LEARNING OBJECTIVE: Recognize the relationships between the Naval Facilities Engineering Command, Engineering Field Divisions, and the facility contracting offices of Public Works; identify surveillance methods and types of quality assurance inspections used to monitor U.S. Navy contracts with civilian contractors.
The recent trend to contract a large portion of public works functions and construction projects at naval facilities came about because of many factors. A primary factor is manpower restrictions imposed by congressional acts, economics, and requirements for specialized services. Another primary factor is to provide access to state-of-the art processes and technologies for the Navy shore support facilities. This chapter introduces general development procedures of facilities support contract specifications and the different contracting authorities used for facility support contracts. This chapter also introduces the quality assurance methods currently in use for surveillance and inspection of a contractor's work performancve. The intent is to familiarize Seabee first class and chief petty officers with the operations and administrative requirements of a facility support contract office and NAVFAC facility support contract procedures.
An overview of the important functions will prove helpful for the proper administration of a construction contract. Normally, the public works officer (PWO) receives orders to a local engineering field division (EFD). His additional duties will include duty as officer in charge of contracts (OIC).

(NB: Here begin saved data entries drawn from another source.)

Lemma get_product_answer_witness :
  (get_product 2 fresh).1 =
    Ok (Answer 200 (ProductBody
          (Product 2 "Wireless Mouse" "Ergonomic wireless mouse" 2999 200 "Mouse" 0))) ∧
  (get_product 999 fresh).1 = Ok (Answer 404 (ErrorAnswer "Product not found")) ∧
  (get_product 2 store_down).1 = Ok (Answer 500 (ErrorAnswer "Internal server error")) ∧
  (get_product 2 cache_down).1 = (get_product 2 fresh).1.
Proof.
  destruct (get_product_answer (json := string) 2 fresh) as (_ & Hup & Hcache & _).
  destruct (Hup eq_refl) as [_ [H404|(p & Hp & _)]]; [by vm_compute in H404|].
  destruct (get_product_answer (json := string) 999 fresh) as (_ & Hup' & _).
  destruct (Hup' eq_refl) as [_ [H404|(p' & _ & Hin & Hid)]].
  - destruct (get_product_answer (json := string) 2 store_down) as (Hdown & _).
    split; [reflexivity|]. split; [exact H404|]. split; [exact (Hdown eq_refl)|].
    exact (Hcache ∅ [true]).
  - vm_compute in Hin. exfalso. set_unfold.
    destruct Hin as [Hin|[Hin|[Hin|[Hin|[]]]]]; subst p'; by vm_compute in Hid.
Defined.

Lemma get_ready_answer_witness :
  (get_ready fresh).1 = Ok (Answer 200 ReadyBody) ∧
  (get_ready cache_down).1 = Ok (Answer 503 (NotReadyBody RedisError)) ∧
  (get_ready store_down).1 = Ok (Answer 503 (NotReadyBody PgError)).
Proof.
  destruct (get_ready_answer (json := string) fresh) as (H1 & _).
  destruct (get_ready_answer (json := string) cache_down) as (H2 & _).
  destruct (get_ready_answer (json := string) store_down) as (H3 & _).
  by repeat split.
Defined.

Lemma initDB_appends_seed_witness :
  let r := initDB 4 fresh in
  r.1 = Ok tt ∧
  product_id <$> products (committed (pg r.2)) = [1; 2; 3; 4; 5; 6; 7; 8] ∧
  products (committed (pg (initDB 4 store_down).2)) = seeded.
Proof.
  destruct (initDB_appends_seed (json := string) 4 fresh) as (Hok & _ & _ & _ & _ & Hup).
  destruct (initDB_appends_seed (json := string) 4 store_down)
    as (_ & _ & _ & _ & Hdown & _).
  assert (Hseq : Forall (λ p, product_id p ≤ 4) (products (committed (pg fresh))))
    by (repeat constructor; by vm_compute).
  cbv zeta in *. split; [exact Hok|]. split.
  - exact (f_equal (fmap product_id) (Hup eq_refl Hseq)).
  - exact (Hdown eq_refl).
Defined.

Lemma failed_order_burns_an_id_witness :
  (tx (pg fresh) = None ∧
   healthy (pg_faults fresh) = true ∧
   Forall (product_exists (products (committed (pg fresh)))) [Item 2 3]) ∧
  let w1 := (post_orders (OrderRequest 7 None) fresh).2 in
  let next : world string := World (pg w1) (redis w1) 1001 [] [] [] None in
  let w2 := (post_orders (OrderRequest 7 (Some [Item 2 3])) next).2 in
  orders (committed (pg w1)) = [] ∧
  (∃ total, res w2 = Some (Response 201 (OrderCreated 2 total))) ∧
  order_id <$> orders (committed (pg w2)) = [2].
Proof.
  assert (Hall : Forall (product_exists (products (committed (pg fresh)))) [Item 2 3])
    by (repeat constructor; by eexists).
  split; [by repeat split|].
  destruct (failed_order_burns_an_id (json := string) 7 7 [Item 2 3] fresh 1001 [] []
              eq_refl eq_refl eq_refl eq_refl Hall) as (H1 & H2 & _).
  cbv zeta in *. split; [exact H1|]. split; [exact H2|]. by vm_compute.
Defined.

The OIC will appoint a resident OIC (ROIC). The ROIC will appoint an inspector (QAE) when scheduling a contract for advertising. They will be responsible for the day-to-day administration of the contract. Before the award of a contract, the ROIC and QAE inspectors should conduct a thorough review of all plans and specifications. They should make a visit to the contract site to verify existing conditions and identify potential problems. This process will help reduce the number of problems discovered once the contractor starts work. Discovering and resolving potential problems eliminates the need for a future change order. Forward recommended changes to the OIC for incorporation into the plans and specifications.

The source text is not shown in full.